BEGIN

Lemma send_slack_alert_keeps_window k m d : keeps_window (send_slack_alert k m d).
Proof.
  intros w. pose proof (send_slack_alert_frame k m d w) as (Hs & Hw & _ & Hc).
  rewrite send_slack_alert_ok. cbn [fst snd]. auto.
Qed.

Lemma is_none_or_not (v : pyval) : v = PNone \/ v <> PNone.
Proof. destruct v; [left | right ..]; congruence. Qed.

Lemma check_failover_keeps_window pool : keeps_window (check_failover pool).
Proof.
  intros w. destruct (is_none_or_not (last_pool (self w))) as [E | E].
  - rewrite check_failover_initial by exact E. cbn. auto.
  - destruct (truthy pool && Py.differs pool (last_pool (self w))) eqn:Hc.
    + rewrite check_failover_switch by assumption.
      destruct (send_slack_alert_keeps_window failover
                  (TrafficSwitched (last_pool (self w)) pool)
                  (failover_details (last_pool (self w)) pool)
                  (add_log (FailoverWarning
                              (TrafficSwitched (last_pool (self w)) pool)) w))
        as (_ & Hs & Hw & Hk).
      cbn [fst snd map_self self clock]. cbn in Hs, Hw, Hk.
      unfold settings in *. cbn. auto.
    + rewrite check_failover_same by assumption. cbn. auto.
Qed.

Lemma observe_pool_keeps_window pool : keeps_window (observe_pool pool).
Proof.
  unfold observe_pool. destruct (truthy pool).
  - apply check_failover_keeps_window.
  - intros w. cbn. auto.
Qed.
(** The conflicts kept for the item [id]. *)
Definition conflictsOf (id : string) (s : SyncStateService.State) : list ConflictInfo :=
  List.filter (fun c => String.eqb (itemId c) id) (SyncStateService.conflicts s).

(** The text of one no-break space, U+00A0. *)
Definition no_break_space : string := String "194" (String "160" EmptyString).

(** A request whose slot number is a no-break space. *)
Definition request_nbsp_slot : CreateAuditRequest :=
  mkCreateAuditRequest no_break_space "12345678901234" "Inbound" "" "John Doe"
                       "Warehouse A - Zone 1".

(** A request whose slot number is blank (white space only). *)
Definition request_blank_slot : CreateAuditRequest :=
  mkCreateAuditRequest "  " "12345678901234" "Inbound" "" "John Doe" "Warehouse A - Zone 1".

(** A store with one pending record, [pending_c] under identifier 2. *)
Definition store_pending_c : gmap string OfflineAuditItem :=
  AuditStorageService.put pending_c ∅.

(** A store with one soft-deleted record, [deleted_d] under identifier 1. *)
Definition store_deleted_d : gmap string OfflineAuditItem :=
  AuditStorageService.put deleted_d ∅.

(** An update of the comments only. *)
Definition updates_comments : AuditStorageService.PartialApiAuditRecord :=
  AuditStorageService.mkPartialApiAuditRecord None None None None (Some "Recounted")
                                              None None None None None.

(** An update that also carries another identifier. *)
Definition updates_rekey : AuditStorageService.PartialApiAuditRecord :=
  AuditStorageService.mkPartialApiAuditRecord (Some "9") None None None (Some "Recounted")
                                              None None None None None.

(** The sizes of the groups of [auditsByLocation], added up. *)
Definition groupSizes (groups : list (string * list AuditRecord)) : nat :=
  fold_right (fun g n => (List.length (snd g) + n)%nat) 0%nat groups.

(** The number of decimal digits in a barcode. *)
Definition digitCount (barcode : string) : nat :=
  List.length (List.filter AuditTransformationService.isDigit (list_ascii_of_string barcode)).

(** A count of digits that a GTIN can have. *)
Definition gtinLength (n : nat) : Prop := n = 8%nat \/ n = 12%nat \/ n = 13%nat \/ n = 14%nat.

(** The identifier of the record for which a report says that its remote
    call succeeded; [None] for a report of failure. *)
Definition succeededFor (r : AuditActionService.Report) : option string :=
  match r with
  | AuditActionService.report_next audit _ => Some (ExternalId (api audit))
  | AuditActionService.report_deleted audit => Some (ExternalId (api audit))
  | AuditActionService.report_error _ _ => None
  end.

(** Something is stored under [k] that is not synced: pending or deleted. *)
Definition unsettled (d : gmap string OfflineAuditItem) (k : string) : Prop :=
  exists item, d !! k = Some item /\ _status item <> StSynced.
(** What the first run appends for a line is, for the second run, a
    piece of file that gives what the second run appends for that line. *)
Lemma rescan_line (group group' : option Z) (line : text) (ls1 : list text) :
  single_line line = true ->
  current_group group line = Ok group' ->
  classify g1 group' line = Ok (Append ls1) ->
  exists ls2,
    classify g2 group' line = Ok (Append ls2) /\
    scan_header g2 group ls1 = Ok (group', ls2, false) /\
    Forall (fun l => single_line l = true) ls1 /\
    without_time_stamps ls1 = without_time_stamps ls2.
Proof.
  intros Hsingle Hgroup Hclass. unfold classify in *.
  remember (startswith PAGE_SIZE_START line) as page eqn:Hpage.
  destruct (is_legend line) eqn:Hleg.
  { pose proof (legend_not_group _ _ _ Hleg Hgroup) as Hstart.
    rewrite current_group_other in Hgroup by done. injection Hgroup as <-.
    destruct group as [G|]; [|done].
    destruct (int_of_text (first_digits line)) as [s|]; [|done].
    cbn [bind] in *. injection Hclass as <-. rewrite legend_of_same.
    eexists. split; [done|].
    destruct (legend_of g1 G s) as [leg|] eqn:El; simpl (option_list _).
    - rewrite <- legend_of_same in El.
      destruct (classify_own_legend G s leg El) as [Hg Hc].
      rewrite (scan_header_cons g2 (Some G) (Some G) leg [leg] [] Hg Hc).
      split; [done|]. split; [|done]. constructor; [|done].
      rewrite legend_of_same in El. by apply (tidy_legend g1 G s).
    - done. }
  destruct (startswith SUBTITLE_START line) eqn:Hsub.
  { destruct (subtitle_prefix line Hsub) as (Hstart & _).
    rewrite current_group_other in Hgroup by done. injection Hgroup as <-.
    injection Hclass as <-. rewrite subtitle_of_same.
    eexists. split; [done|].
    destruct (subtitle_of g1 group) as [sub|] eqn:Es; simpl (option_list _).
    - rewrite <- subtitle_of_same in Es.
      destruct (classify_own_subtitle group sub Es) as [Hg Hc].
      rewrite (scan_header_cons g2 group group sub [sub] [] Hg Hc).
      split; [done|]. split; [|done]. constructor; [|done].
      rewrite subtitle_of_same in Es. by apply (tidy_subtitle g1 group).
    - done. }
  destruct (startswith TARGET_START line) eqn:Htar; [done|].
  destruct (startswith DESCRIPTION_START line) eqn:Hdes.
  { destruct (description_prefix line Hdes) as (Hstart & _).
    rewrite current_group_other in Hgroup by done. injection Hgroup as <-.
    injection Hclass as <-. by exists []. }
  injection Hclass as <-.
  change (is_nil (description g1)) with false.
  change (is_nil (description g2)) with false.
change (negb false) with true. rewrite !andb_true_l.
  eexists. split; [done|].
  assert (Hc : classify g2 group' line =
               Ok (Append (line :: if page then description g2 else []))).
  { unfold classify. by rewrite Hleg, Hsub, Htar, Hdes, <- Hpage. }
  rewrite (scan_header_cons g2 group group' line _ _ Hgroup Hc).
  clear Hpage Hc. destruct page.
  - rewrite rescan_description. cbn [bind fst snd]. rewrite app_nil_r.
    split; [done|]. split.
    + constructor; [done|]. apply Forall_forall. intros l Hl.
      by apply (tidy_description g1 l Htidy1).
    + apply without_time_stamps_cons.
      apply (eq_trans (without_time_stamps_description now1 desc)).
      symmetry. apply without_time_stamps_description.
  - cbn [scan_header bind fst snd]. rewrite app_nil_r.
    split; [done|]. split; [|done]. by constructor.
Qed.

(** The second run reads the header the first run wrote as the first run
    read the header it was given. *)
Lemma rescan (pre : list text) (group gp : option Z) (E1 : list text) (found : bool) :
  Forall (fun l => single_line l = true) pre ->
  scan_header g1 group pre = Ok (gp, E1, found) ->
  exists E2,
    scan_header g2 group pre = Ok (gp, E2, found) /\
    scan_header g2 group E1 = Ok (gp, E2, false) /\
    Forall (fun l => single_line l = true) E1 /\
    without_time_stamps E1 = without_time_stamps E2.
Proof.
  intros Hpre. revert group gp E1 found.
  induction Hpre as [|line pre Hline _ IH]; intros group gp E1 found H.
  { injection H as <- <- <-. by exists []. }
  cbn [scan_header] in H.
  destruct (current_group group line) as [group'|] eqn:Hg; [|done]. cbn [bind] in H.
  destruct (classify g1 group' line) as [[ls1|]|] eqn:Hc; [|..|done]; cbn [bind] in H.
  - destruct (scan_header g1 group' pre) as [[[gp' E1'] found']|] eqn:Hs; [|done].
    cbn in H. injection H as <- <- <-.
    destruct (IH _ _ _ _ Hs) as (E2' & H1 & H2 & H3 & H4).
    destruct (rescan_line group group' line ls1 Hline Hg Hc) as (ls2 & L1 & L2 & L3 & L4).
    exists (ls2 ++ E2'). split; [|split; [|split]].
    + by rewrite (scan_header_cons g2 group group' line ls2 pre Hg L1), H1.
    + rewrite scan_header_app, L2. cbn. by rewrite H2.
    + by apply Forall_app.
    + unfold without_time_stamps in *. by rewrite !filter_app, L4, H4.
  - injection H as <- <- <-. apply classify_data_start in Hc.
    rewrite data_start_group in Hg by done. injection Hg as <-.
    exists []. split; [|done].
    cbn [scan_header]. rewrite data_start_group by done. cbn [bind].
    apply (classify_data_start g2 group) in Hc. by rewrite Hc.
Qed.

END

What is expected: Copy out only the lines of the records above from the one with "split; [done|]. split." through the one with "read the header it was given. *)", exactly as they stand, both included.

Result of the exercise:
    split; [done|]. split.
    + constructor; [done|]. apply Forall_forall. intros l Hl.
      by apply (tidy_description g1 l Htidy1).
    + apply without_time_stamps_cons.
      apply (eq_trans (without_time_stamps_description now1 desc)).
      symmetry. apply without_time_stamps_description.
  - cbn [scan_header bind fst snd]. rewrite app_nil_r.
    split; [done|]. split; [|done]. by constructor.
Qed.

(** The second run reads the header the first run wrote as the first run
    read the header it was given. *)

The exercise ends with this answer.